Palabras de espiritualidad

La primera y la última tentación de la humanidad

    • Foto: Oana Nechifor

      Foto: Oana Nechifor

Nuestros actos son determinados por los valores en los que creemos. Como la historia es cíclica (nos lo dice el sabio rey Salomón), creo que la civilización humana se encuentra cerca de conocer una gran tentación, la última de todas.

La historia tiende a repetirse. Incluso en el campo de las tentaciones, en donde no hay nada nuevo bajo el sol. La tentación primordial de la humanidad se convierte en la tentación del tiempo actual. El hombre se halla en camino de dominar el universo material, con la tecnología y el conocimiento, pero tiende a olvidarse de su perfeccionamiento espiritual. Y hay algunos que quisieran dominar las almas de sus semejantes, ser sus dioses.

La Escritura nos da algunos detalles de las formas en que el maligno tienta al hombre. También en la tentación del Señor encontramos una gradación, un crecimiento en la intensidad de la tentación misma: partiendo de las tentaciones relacionadas con el fundamento material de la existencia (el pan), pasa por las tentaciones de tipo supersticioso (tentar el poder de Dios), y termina con la tentación de todas las riquezas del mundo, prácticamente con el poder ilimitado de controlar el mundo material.

¿Hay algo más terrible que esto? La tentación de ser Dios Mismo. Es justo la primera tentación que el maligno lanzó a la humanidad: proponerles ser como Dios. Esta tentación es difícil de reconocer, sobre todo porque el mismo hecho de hacernos discípulos de Cristo nos promete devenir en hijos de Dios, por la Gracia. La diferencia es evidente. “hijos”, por la semejanza de la persona, no en esencia.

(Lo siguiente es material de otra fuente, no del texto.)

(** X1: every path cacheFile returns ends in .keepcacheblock, and the
    path BlockWrite makes for its temp file ends in .tmp, whatever the
    directory, the locator and the unique part are: the test on names in
    the walk of tidy (line 474) accepts them all. *)
Theorem cache_paths_have_suffix (D L p unique : string) :
  cacheFile D L = Ok p ->
  strings.HasSuffix p cacheFileSuffix = true /\
  strings.HasSuffix (filepath.Join [D; "tmp"; unique +:+ tmpFileSuffix]) tmpFileSuffix = true.
Proof.
  intros Hp. split.
  - rewrite cacheFile_spec in Hp.
    destruct (3 <=? String.length (key_hash L))%nat; [|discriminate Hp].
    destruct (Join_suffix [D; String.substring 0 3 (key_hash L)] (key_hash L)
                cacheFileSuffix "k" eq_refl eq_refl ltac:(discriminate)) as (pre & E).
    cbn [app] in E. rewrite E in Hp. injection Hp as <-. apply HasSuffix_append.
  - destruct (Join_suffix [D; "tmp"] unique tmpFileSuffix "p" eq_refl eq_refl
                ltac:(discriminate)) as (pre & E).
    cbn [app] in E. rewrite E. apply HasSuffix_append.
Qed.

Lemma cache_paths_have_suffix_witness :
  cacheFile "/var/cache/keep" "acbd18db4cc2f85cedef654fccc4a4d8+3"
    = Ok "/var/cache/keep/acb/acbd18db4cc2f85cedef654fccc4a4d8.keepcacheblock" /\
  strings.HasSuffix "/var/cache/keep/acb/acbd18db4cc2f85cedef654fccc4a4d8.keepcacheblock"
    cacheFileSuffix = true /\
  strings.HasSuffix (filepath.Join ["/var/cache/keep"; "tmp"; "1f.0xc000104f00" +:+ tmpFileSuffix])
    tmpFileSuffix = true.
Proof.
  split; [vm_compute; reflexivity|].
  exact (cache_paths_have_suffix "/var/cache/keep" "acbd18db4cc2f85cedef654fccc4a4d8+3"
           _ "1f.0xc000104f00" ltac:(vm_compute; reflexivity)).
Defined.

Lemma has_slash_app (a b : string) : has_slash (a +:+ b) = has_slash a || has_slash b.
Proof.
  induction a as [|c a IH]; [reflexivity|]. rewrite append_String. simpl.
  rewrite IH, orb_assoc. reflexivity.
Qed.

Lemma split_slash_dir (q : string) :
  exists x l, strings.split_slash (q +:+ "/") = x :: l ++ [""].
Proof.
  induction q as [|a q (x & l & E)].
  - exists "", []. reflexivity.
  - rewrite append_String. cbn [strings.split_slash]. rewrite E.
    destruct (Ascii.eqb a "/").
    + exists "", (x :: l). reflexivity.
    + exists (String a x), l. reflexivity.
Qed.

Lemma split_slash_last_noslash (pre g : string) :
  pre = "" \/ (exists q, pre = q +:+ "/") -> has_slash g = false ->
  exists l, strings.split_slash (pre +:+ g) = l ++ [g].
Proof.
  intros Hpre Hg. destruct (split_slash_app pre g Hg) as (l & f & E1 & E2).
  assert (Hf : f = "").
  { destruct Hpre as [->|(q & ->)].
    - destruct l as [|x [|y l]]; simpl in E1; try discriminate E1. congruence.
    - destruct (split_slash_dir q) as (x & l' & E'). rewrite E' in E1.
      change (x :: l' ++ [""]) with ((x :: l') ++ [""]) in E1.
      apply app_inj_tail in E1. destruct E1 as [_ E1]. congruence. }
  subst f. exists l. exact E2.
Qed.

Lemma after_last_slash_noslash (f : string) :
  has_slash f = false -> filepath.after_last_slash f = 0%nat.
Proof.
  induction f as [|c f IH]; [reflexivity|]. simpl.
  destruct (Ascii.eqb c "/"); [discriminate|]. simpl. intros H. rewrite (IH H). reflexivity.
Qed.

Lemma after_last_slash_dir (q f : string) :
  has_slash f = false ->
  filepath.after_last_slash ((q +:+ "/") +:+ f) = Datatypes.S (String.length q).
Proof.
  intros Hf. induction q as [|c q IH].
  - rewrite append_Empty, append_String, append_Empty. simpl.
    rewrite (after_last_slash_noslash f Hf). reflexivity.
  - rewrite !append_String. cbn [filepath.after_last_slash String.length]. rewrite IH.
    reflexivity.
Qed.

(** The file part of a path that ends in a slash-free name. *)
Lemma Split_base (pre g : string) :
  pre = "" \/ (exists q, pre = q +:+ "/") -> has_slash g = false ->
  snd (filepath.Split (pre +:+ g)) = g.
Proof.
  intros [->|(q & ->)] Hg; unfold filepath.Split; cbn [snd].
  - rewrite append_Empty, (after_last_slash_noslash g Hg), Nat.sub_0_r.
    apply (substring_append_suffix "" g).
  - rewrite (after_last_slash_dir q g Hg), append_length, append_length.
    cbn [String.length].
    replace (String.length q + 1 + String.length g - Datatypes.S (String.length q))%nat
      with (String.length g) by lia.
    replace (Datatypes.S (String.length q)) with (String.length (q +:+ "/"))
      by (rewrite append_length; simpl; lia).
    apply substring_append_suffix.
Qed.

Lemma Clean_base (s pre g : string) :
  s = pre +:+ g -> pre = "" \/ (exists q, pre = q +:+ "/") ->
  has_slash g = false -> g <> "" -> g <> "." -> g <> ".." ->
  snd (filepath.Split (filepath.Clean s)) = g.
Proof.
  intros -> Hpre Hg H0 H1 H2.
  destruct (split_slash_last_noslash pre g Hpre Hg) as (l & E).
  destruct (Clean_last_field _ _ _ E H0 H1 H2) as (pre' & -> & Hpre').
  apply Split_base; assumption.
Qed.

Lemma Join_base (l : list string) (g : string) :
  has_slash g = false -> g <> "" -> g <> "." -> g <> ".." ->
  snd (filepath.Split (filepath.Join (l ++ [g]))) = g.
Proof.
  intros Hg H0 H1 H2. induction l as [|e l IH].
  - simpl. destruct (decide (g = "")); [congruence|].
    apply (Clean_base g "" g); auto.
  - change ((e :: l) ++ [g]) with (e :: l ++ [g]). cbn [filepath.Join].
    destruct (decide (e = "")); [exact IH|].
    destruct (concat_last (e :: l) g) as (pre & E & _ & Hpre).
    change ((e :: l) ++ [g]) with (e :: l ++ [g]) in E.
    apply (Clean_base _ pre g); auto.
Qed.

(** The file name of a cache file is the hash part and the suffix. *)
Lemma cacheFile_base (D L p : string) :
  has_slash (key_hash L) = false -> cacheFile D L = Ok p ->
  snd (filepath.Split p) = key_hash L +:+ cacheFileSuffix.
Proof.
  intros Hs Hp. rewrite cacheFile_spec in Hp.
  destruct (3 <=? String.length (key_hash L))%nat; [|discriminate Hp].
  injection Hp as <-.
  assert (Hl : last_char (key_hash L +:+ cacheFileSuffix) = Some "k"%char)
    by (rewrite last_char_app; reflexivity).
  apply (Join_base [D; String.substring 0 3 (key_hash L)]).
  - rewrite has_slash_app, Hs. reflexivity.
  - intros E0. rewrite E0 in Hl. discriminate Hl.
  - intros E0. rewrite E0 in Hl. discriminate Hl.
  - intros E0. rewrite E0 in Hl. discriminate Hl.
Qed.

(** X2: two locators whose hash parts have no slash and that cacheFile
    sends to the same path under a directory have the same hash part: no
    two blocks share a cache file. *)
Theorem cacheFile_injective (D L1 L2 p : string) :
  has_slash (key_hash L1) = false -> has_slash (key_hash L2) = false ->
  cacheFile D L1 = Ok p -> cacheFile D L2 = Ok p ->
  key_hash L1 = key_hash L2.
Proof.
  intros H1 H2 E1 E2.
  apply (append_inv_r _ _ cacheFileSuffix).
  rewrite <- (cacheFile_base D L1 p H1 E1). apply (cacheFile_base D L2 p H2 E2).
Qed.

Lemma cacheFile_injective_witness :
  cacheFile "/var/cache/keep" "acbd18db4cc2f85cedef654fccc4a4d8+3"
    = cacheFile "/var/cache/keep" "acbd18db4cc2f85cedef654fccc4a4d8+3+Afe1@5f" /\
  key_hash "acbd18db4cc2f85cedef654fccc4a4d8+3"
    = key_hash "acbd18db4cc2f85cedef654fccc4a4d8+3+Afe1@5f".
Proof.
  split; [vm_compute; reflexivity|].
  exact (cacheFile_injective "/var/cache/keep" "acbd18db4cc2f85cedef654fccc4a4d8+3"
           "acbd18db4cc2f85cedef654fccc4a4d8+3+Afe1@5f"
           "/var/cache/keep/acb/acbd18db4cc2f85cedef654fccc4a4d8.keepcacheblock"
           ltac:(vm_compute; reflexivity) ltac:(vm_compute; reflexivity)
           ltac:(vm_compute; reflexivity) ltac:(vm_compute; reflexivity)).
Defined.


(** ** What an operation leaves alone *)

Lemma steady_refl (w : World) : steady w w.
Proof. unfold steady. repeat split; auto. Qed.

Lemma steady_trans (w1 w2 w3 : World) : steady w1 w2 -> steady w2 w3 -> steady w1 w3.
Proof.
  unfold steady. intros (A1 & A2 & A3 & A4 & A5 & A6 & A7 & A8 & A9 & A10)
    (B1 & B2 & B3 & B4 & B5 & B6 & B7 & B8 & B9 & B10).
  repeat split; try congruence. auto.
Qed.

Lemma frame_but_refl (T : string -> string -> bool) (w : World) : frame_but T w w.
Proof. unfold frame_but. repeat split; auto. Qed.

Lemma frame_but_trans (T : string -> string -> bool) (w1 w2 w3 : World) :
  frame_but T w1 w2 -> frame_but T w2 w3 -> frame_but T w1 w3.
Proof.
  unfold frame_but. intros (A1 & A2 & A3 & A4 & A5 & A6 & A7)
    (B1 & B2 & B3 & B4 & B5 & B6 & B7).
  repeat split; try congruence.
  intros p ino Hp Hf. apply B7; [rewrite A1; exact Hp|]. apply A7; assumption.
Qed.
(** * Scene builders, selection and angle overlay of the 3D viewer

    A shallow embedding of [src/index.tsx]: the two model builders
    ([buildGeometryModel], [buildChemistryModel] with [createAtom] and
    [createBond]), the selection handlers ([onCanvasClick],
    [handleHighlight], [reHighlightSelection]), the angle overlay
    ([drawAngleVisualization]), the part of [handleGenerateClick] that
    replaces the active model, the saving and loading of sessions
    ([handleSaveSession], [loadSessionState]), the question history
    ([handleAskQuestion], [renderQaHistory]) and the framing of the camera
    ([frameObject]).

    Conventions of the embedding.
    - JavaScript numbers are read as real numbers: arithmetic is exact and
      rounding is not modelled.  The values a parsed JSON document may carry
      in place of a finite number are kept apart in [Coord].
    - Strings are ASCII strings; [toLowerCase] and [toUpperCase] act on the
      letters A-Z and a-z.
    - The parsed JSON document follows the response schemas of the source
      ([geometrySchema], [chemistrySchema]); every field the code guards
      before use is optional here.
    - The rendering engine (three.js) is used through the operations the
      source calls.  Vector algebra is written out; the text metrics of the
      2D canvas and the bounding box of an object are taken from the
      engine. *)

From Stdlib Require Import Reals Lra ZArith List String Ascii Lia.
From stdpp Require Import base option list gmap strings.

Set Warnings "-register-all".

Open Scope R_scope.

(** ** Numbers and vectors *)

Definition Rltb (a b : R) : bool := if Rlt_dec a b then true else false.

(** [Math.max(-1, Math.min(1, value))] and friends. *)
Definition clamp (value lo hi : R) : R := Rmax lo (Rmin hi value).

(** THREE.Vector3 with the methods the source calls. *)
Module Vector3.

Record t : Type := mk { x : R; y : R; z : R }.

Definition zero : t := mk 0 0 0.

Definition add (a b : t) : t := mk (x a + x b) (y a + y b) (z a + z b).
Definition sub (a b : t) : t := mk (x a - x b) (y a - y b) (z a - z b).
Definition subVectors := sub.

Definition multiplyScalar (a : t) (s : R) : t :=
  mk (x a * s) (y a * s) (z a * s).

Definition divideScalar (a : t) (s : R) : t := multiplyScalar a (1 / s).

Definition dot (a b : t) : R := x a * x b + y a * y b + z a * z b.

Definition crossVectors (a b : t) : t :=
  mk (y a * z b - z a * y b) (z a * x b - x a * z b) (x a * y b - y a * x b).
Definition cross := crossVectors.

Definition lengthSq (a : t) : R := x a * x a + y a * y a + z a * z a.
Definition length (a : t) : R := sqrt (lengthSq a).

(** [divideScalar(this.length() || 1)]: the zero vector stays zero. *)
Definition normalize (a : t) : t :=
  divideScalar a (if Req_dec_T (length a) 0 then 1 else length a).

(** [angleTo]: a zero denominator yields a right angle. *)
Definition angleTo (a b : t) : R :=
  let denominator := sqrt (lengthSq a * lengthSq b) in
  if Req_dec_T denominator 0 then PI / 2
  else acos (clamp (dot a b / denominator) (-1) 1).

End Vector3.

Abbreviation vec3 := Vector3.mk.

(** A value found where a number is expected in the parsed document:
    a finite number, a number that is not finite ([1e999] parses to
    [Infinity]), or a value that is not of type number (including
    [undefined] for a missing array slot). *)
Inductive Coord : Type :=
  | Finite (v : R)
  | NonFinite
  | NotNumber.

(** [typeof coord !== 'number' || !isFinite(coord)] *)
Definition badCoord (c : Coord) : bool :=
  match c with
  | Finite _ => false
  | NonFinite => true
  | NotNumber => true
  end.

Definition Coord3 : Type := Coord * Coord * Coord.

(** [Vector3.fromArray(array)]: reads slots 0, 1 and 2 as they are. *)
Definition fromArray (a : list Coord) : Coord3 :=
  (nth 0 a NotNumber, nth 1 a NotNumber, nth 2 a NotNumber).

Definition ofVector3 (v : Vector3.t) : Coord3 :=
  (Finite (Vector3.x v), Finite (Vector3.y v), Finite (Vector3.z v)).

(** ** Strings *)

Definition lowerChar (c : ascii) : ascii :=
  let n := nat_of_ascii c in
  if (65 <=? n)%nat && (n <=? 90)%nat then ascii_of_nat (n + 32) else c.

Definition upperChar (c : ascii) : ascii :=
  let n := nat_of_ascii c in
  if (97 <=? n)%nat && (n <=? 122)%nat then ascii_of_nat (n - 32) else c.

Fixpoint mapString (f : ascii -> ascii) (s : string) : string :=
  match s with
  | EmptyString => EmptyString
  | String c s' => String (f c) (mapString f s')
  end.

Definition toLowerCase : string -> string := mapString lowerChar.
Definition toUpperCase : string -> string := mapString upperChar.

(** Truthiness of a string value. *)
Definition truthy (s : string) : bool := negb (String.eqb s "").

(** ** The parsed description *)

(** An entry of [data.vertices]: [Some] for an array, [None] for any other
    value. *)
Definition Vertex : Type := option (list Coord).

Record FaceDetails : Type := {
  surfaceArea : string;
  perimeter : string
}.

(** [indices] is [None] when the field is missing or not an array. *)
Record TriangleData : Type := {
  indices : option (list Z)
}.

Record FaceGroup : Type := {
  face_details : option FaceDetails;
  triangles : option (list TriangleData)
}.

(** [label_text] is the empty string when the field is missing;
    [label_position] is [None] when it is not an array. *)
Record LabelData : Type := {
  label_text : string;
  label_position : option (list Coord)
}.

Record BondAngle : Type := {
  angle : string;
  atomsInvolved : list string;
  atomsInvolvedIndices : option (list Z)
}.

(** [atom_position] is [None] when the field is missing. *)
Record AtomData : Type := {
  element : string;
  atom_position : option Vector3.t;
  vseprShape : string;
  bondAngles : option (list BondAngle)
}.

Record BondData : Type := {
  start : Z;
  end_ : Z;
  type : string;
  energy : string
}.

(** The document handed to either builder.  A key is [None] when it is
    missing or does not hold an array. *)
Record ModelData : Type := {
  vertices : option (list Vertex);
  faces : option (list FaceGroup);
  labels : option (list LabelData);
  atoms : option (list AtomData);
  bonds : option (list BondData)
}.

(** ** The scene graph *)

Record AtomDetails : Type := {
  ad_element : string;
  ad_bondAngles : option (list BondAngle);
  ad_vseprShape : string;
  atomIndex : nat
}.

Record BondDetails : Type := {
  bd_name : string;
  bd_type : string;
  bd_energy : string;
  startAtomIndex : Z;
  endAtomIndex : Z
}.

(** The payload stored in [userData.details]. *)
Inductive Details : Type :=
  | OfFace (d : FaceDetails)
  | OfAtom (d : AtomDetails)
  | OfBond (d : BondDetails).

Record UserData : Type := {
  details : option Details;
  faceId : option nat;
  atomPositions : option (list Vector3.t)
}.

Definition noUserData : UserData :=
  {| details := None; faceId := None; atomPositions := None |}.

Inductive Geometry : Type :=
  | BufferGeometry (positions : list Coord)
  | SphereGeometry (radius : R)
  | CylinderGeometry (radiusTop radiusBottom height : R).

Inductive Quaternion : Type :=
  | Identity
  | SetFromUnitVectors (vFrom vTo : Vector3.t).

(** [Mesh] carries the colour its material is created with; [Sprite] is a
    text label; [Group] owns its children. *)
Inductive Object3D : Type :=
  | Mesh (userData : UserData) (geometry : Geometry) (color : Z)
         (position : Vector3.t)
  | Sprite (text : string) (position : Coord3) (scale : Vector3.t)
  | Group (userData : UserData) (position : Vector3.t)
          (quaternion : Quaternion) (children : list Object3D).

Definition isMesh (o : Object3D) : bool :=
  match o with Mesh _ _ _ _ => true | _ => false end.

Definition isSprite (o : Object3D) : bool :=
  match o with Sprite _ _ _ => true | _ => false end.

Definition isGroup (o : Object3D) : bool :=
  match o with Group _ _ _ _ => true | _ => false end.

Definition userDataOf (o : Object3D) : UserData :=
  match o with
  | Mesh ud _ _ _ => ud
  | Sprite _ _ _ => noUserData
  | Group ud _ _ _ => ud
  end.

Definition childrenOf (o : Object3D) : list Object3D :=
  match o with
  | Group _ _ _ ch => ch
  | _ => []
  end.

Definition faceIdOf (o : Object3D) : option nat := faceId (userDataOf o).

(** [scale.multiplyScalar(s)] on a sprite, nothing on other objects. *)
Definition scaleSprite (s : R) (o : Object3D) : Object3D :=
  match o with
  | Sprite t p sc => Sprite t p (Vector3.multiplyScalar sc s)
  | _ => o
  end.

(** [object.traverse(child => if (child instanceof Sprite) ...)] *)
Fixpoint scaleSpritesDeep (s : R) (o : Object3D) : Object3D :=
  match o with
  | Group ud p q ch => Group ud p q (map (scaleSpritesDeep s) ch)
  | _ => scaleSprite s o
  end.

(** THREE.Box3 *)
Record Box3 : Type := {
  box_min : Vector3.t;
  box_max : Vector3.t
}.

Definition isEmpty (b : Box3) : bool :=
  Rltb (Vector3.x (box_max b)) (Vector3.x (box_min b))
  || Rltb (Vector3.y (box_max b)) (Vector3.y (box_min b))
  || Rltb (Vector3.z (box_max b)) (Vector3.z (box_min b)).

La diferencia entre esencia y persona fue precisada con claridad en el I Concilio Ecuménico. Así, el hombre no puede ser Dios por esencia, por naturaleza, pero puede alcanzar la semejanza con Él por medio del amor sacrificial y santificador hacia Él y hacia el prójimo. Es decir, por la Gracia.

Pero alguien preguntará: “¿Para qué sirve todo este discurso, aparentemente especializado en teología?”. La respuesta es simple: nuestros actos son determinados por los valores en los que creemos. Como la historia es cíclica (nos lo dice el sabio rey Salomón), creo que la civilización humana se encuentra cerca de conocer una gran tentación, la última de todas. ¿Cuál? Que aquellos que ahora tienen el poder, el control y los recursos de esta vida material, terminen creyéndose los dioses de los demás.

Observo, con tristeza, que muchas personas empiezan a creerse los soberanos de sus semejantes, manipuladores del pan y el cuchillo, los que reparten los recursos necesarios para la vida, dueños de islas, bosques y tierras, decidiendo sobre la vida de los demás: salarios, alimentación, salud, educación, cultura, natalidad, etc.

La comodidad, el bienestar, los placeres mundanos y la posición de autoridad sobre los demás son, para muchos de nosotros, cosas realmente difíciles de manejar. Se dice que el peso de la libertad es más difícil de soportar que el de una dictadura.

Así, el círculo de las tentaciones está completo. El pan, los recursos materiales, las ideologías y las riquezas del mundo no son sino peldaños, en la escalera de las tentaciones, hasta llegar a la tentación suprema: creerte dios. Muchos bregan por llegar a ser poderosos y ricos, pero, para algunos, eso no es suficiente. No basta con dominar la materia, porque no tiene ningún valor si no eres también el soberano del alma del otro. Estamos hablando de un dios del dominio más cruel, carente de todo amor al prójimo. Un dios que transforma a sus súdbitos en esclavos, sus caprichos en leyes, los vicios en virtudes y las desviaciones de la mente en razones de Estado.

¡Qué gran diferencia hay entre ese estado y aquel otro en el cual el Verdadero Dios se humilla y se hace hombre, con tal de amarnos hasta el fin, el fin de la muerte por amor en la Cruz! ¡Para llamarnos amigos y parientes Suyos!

No obstante, sabemos de dónde viene esa tentación. El demonio no hace sino repetir sus mentiras y ardides, que son los mismos desde los orígenes de la humanidad: “Dios sabe que en el momento en que comáis se abrirán vuestros ojos y seréis como dioses, conocedores del bien y del mal”.

¿Acaso es tan necesario conocer el mal?

Yo creo que no, desde el momento en que ni siquiera Dios conoce el mal.